Bastan estas diferencias tan evidentes para desaconsejar una comparación demasiado fácil entre cine y narrativa. Por consiguiente tiene razón Chiarini cuando rechaza, por ejemplo, la analogía entre la noción de «imagen» fílmica y la de «imagen» narrativa, o la analogía entre determinadas nociones de gramática fílmica (travelling, corte, etc.) y determinados procedimientos literarios. Pero obsérvese que cuando alguien utiliza tales analogías lo hace en forma de metáfora: del mismo modo, podríamos decir, que un crítico literario que afirme que la figura del Cardenal Federico está «esculpida» con vigor. A un nivel crítico esta utilización de expresiones metafóricas es correcta; más aún, en la medida en que la crítica es una disciplina que no puede proceder a través de como probaciones cuantitativas, sus valoraciones no pueden expresarse, en general, más que a través de metáforas. El error empieza cuando de este uso empírico de una metáfora se pasa a una teorización en la que la metáfora se considera válida, confiriéndole valor literal.

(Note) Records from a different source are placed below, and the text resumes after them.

(** ** Runs for the further facts *)

(** After the run on [Demo.sixSteps], [lastError()] is 1, the mean error of
    the step accepted on level 0. *)
Lemma align_lastError_witness :
  1 <= numLevels (prepared 3 sixSteps)
  /\ lastError (st_this (align (prepared 3 sixSteps) origin 9 0%float (Some []))) =
     1%float
  /\ exists t1 v,
       alignTrace (prepared 3 sixSteps) origin 9 0%float (Some []) = t1 ++ [v]
       /\ lv_level v = 0
       /\ lastError (st_this (align (prepared 3 sixSteps) origin 9 0%float (Some []))) =
          match lastAccepted (lv_attempts v) with
          | Some a => at_newError a
          | None => smax
          end.
Proof.
  assert (Hn : 1 <= numLevels (prepared 3 sixSteps)) by (apply Z.leb_le; reflexivity).
  split; [exact Hn|]. split; [reflexivity|].
  exact (align_lastError (prepared 3 sixSteps) origin 9 0%float (Some []) Hn).
Defined.

(** The run on [Demo.sixSteps] accepts five steps, within the nine allowed. *)
Lemma align_steps_appended_witness :
  1 <= numLevels (prepared 3 sixSteps) /\ 0 <= 9
  /\ length (acceptedAttempts
               (allAttempts (alignTrace (prepared 3 sixSteps) origin 9 0%float
                                        (Some [])))) = 5%nat
  /\ Z.of_nat (length (acceptedAttempts
                         (allAttempts (alignTrace (prepared 3 sixSteps) origin 9 0%float
                                                  (Some []))))) <= 9.
Proof.
  assert (Hn : 1 <= numLevels (prepared 3 sixSteps)) by (apply Z.leb_le; reflexivity).
  assert (Hm : 0 <= 9) by lia.
  split; [exact Hn|]. split; [exact Hm|]. split; [reflexivity|].
  apply (align_steps_appended (prepared 3 sixSteps) origin 9 0%float [] Hn Hm).
Defined.

(** (5.0, 5.0) is inside the 10x10 image with border 2, hence with border 1. *)
Lemma isInImage_margin_witness :
  intInputs {| coord0 := 5.0%float; coord1 := 5.0%float |}
            {| width := 10; height := 10 |} 2
  /\ noOverflow {| width := 10; height := 10 |} 2
  /\ isInImage {| coord0 := 5.0%float; coord1 := 5.0%float |}
               {| width := 10; height := 10 |} 2 = true
  /\ 1 <= 2 /\ fitsInt 1 /\ noOverflow {| width := 10; height := 10 |} 1
  /\ isInImage {| coord0 := 5.0%float; coord1 := 5.0%float |}
               {| width := 10; height := 10 |} 1 = true.
Proof.
  assert (Hint : intInputs {| coord0 := 5.0%float; coord1 := 5.0%float |}
                           {| width := 10; height := 10 |} 2)
    by (unfold intInputs, fitsInt; repeat split; apply Z.leb_le; reflexivity).
  assert (Hno : noOverflow {| width := 10; height := 10 |} 2)
    by (unfold noOverflow, fitsInt; repeat split; apply Z.leb_le; reflexivity).
  assert (Hin : isInImage {| coord0 := 5.0%float; coord1 := 5.0%float |}
                          {| width := 10; height := 10 |} 2 = true) by reflexivity.
  assert (Hr : 1 <= 2) by lia.
  assert (Hf : fitsInt 1) by (unfold fitsInt; split; apply Z.leb_le; reflexivity).
  assert (Hno' : noOverflow {| width := 10; height := 10 |} 1)
    by (unfold noOverflow, fitsInt; repeat split; apply Z.leb_le; reflexivity).
  split; [exact Hint|]. split; [exact Hno|]. split; [exact Hin|].
  split; [exact Hr|]. split; [exact Hf|]. split; [exact Hno'|].
  destruct (isInImage_margin {| coord0 := 5.0%float; coord1 := 5.0%float |}
              {| width := 10; height := 10 |} 2 1 Hint Hno Hin) as (_ & _ & _ & Hmono).
  exact (Hmono Hr Hf Hno').
Defined.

Pero ocurre que muchas disciplinas contemporáneas proceden en sus análisis transformando la investigación de analogías en determinación de «homologías»: es decir, determinando homologías de estructura entre fenómenos pertenecientes a distintos órdenes y, sin embargo, descriptibles e interpretables recurriendo a modelos estructurales que, en su forma general, son iguales. Pensemos en los estudios de Lévi-Strauss sobre las homologías entre las estructuras de la familia y las estructuras lingüísticas en determinadas civilizaciones; o, a un nivel bastante más sencillo, en las homologías de estructura entre ciertos minerales y los cristales de nieve; por último, hasta un límite a partir del cual puede empezar la libre e inverificable intuición interpretativa y la reconstrucción novelada, en los estudios realizados por Panofsky sobre las homologías entre el modo de organizar los elementos en la planta de una catedral gótica y el modo de organizar los elementos de un tratado teológico (homologías que permiten al historiador de arte hallar criterios operativos en el ámbito de una misma cultura). De este tipo de homologías considero que puede hacerse una utilización metodológicamente cauta, encaminada simplemente, a una estudio unitario de un complejo de fenómenos (sociológicos, físicos o culturales), hoy, cuando no admitimos la posibilidad de recurrir a la noción dogmática de un designio metafísico inherente a las cosas, capaz de explicar con una fórmula única la complejidad de los fenómenos conocidos; y la aplicación de la homología estructural facilita un terreno en el que moverse para adelantar hipótesis acerca de la conexión de dos fenómenos, sin que, por otra parte, la conexión se haya establecido a priori como condición de la inteligibilidad del fenómeno, y teniendo plena consciencia del hecho de que la homología se presenta únicamente porque para describir e interpretar los diversos fenómenos se recurre al convencionalismo de ciertos módulos descriptivos que permiten su determinación. Hay quien, al aplicar en otro campo un método de este tipo, ha acusado al método mismo de no ser más que un enmascaramiento de la noción de «reflejo», utilizada para determinar conexiones entre fenómenos culturales y fenómenos económicos y sociales; y hemos de responder que no se trata de ninguna forma de enmascaramiento, sino de un procedimiento descriptivo preliminar en base al cual se podría, después, llevar a cabo de forma útil una interpretación en términos de reflejo.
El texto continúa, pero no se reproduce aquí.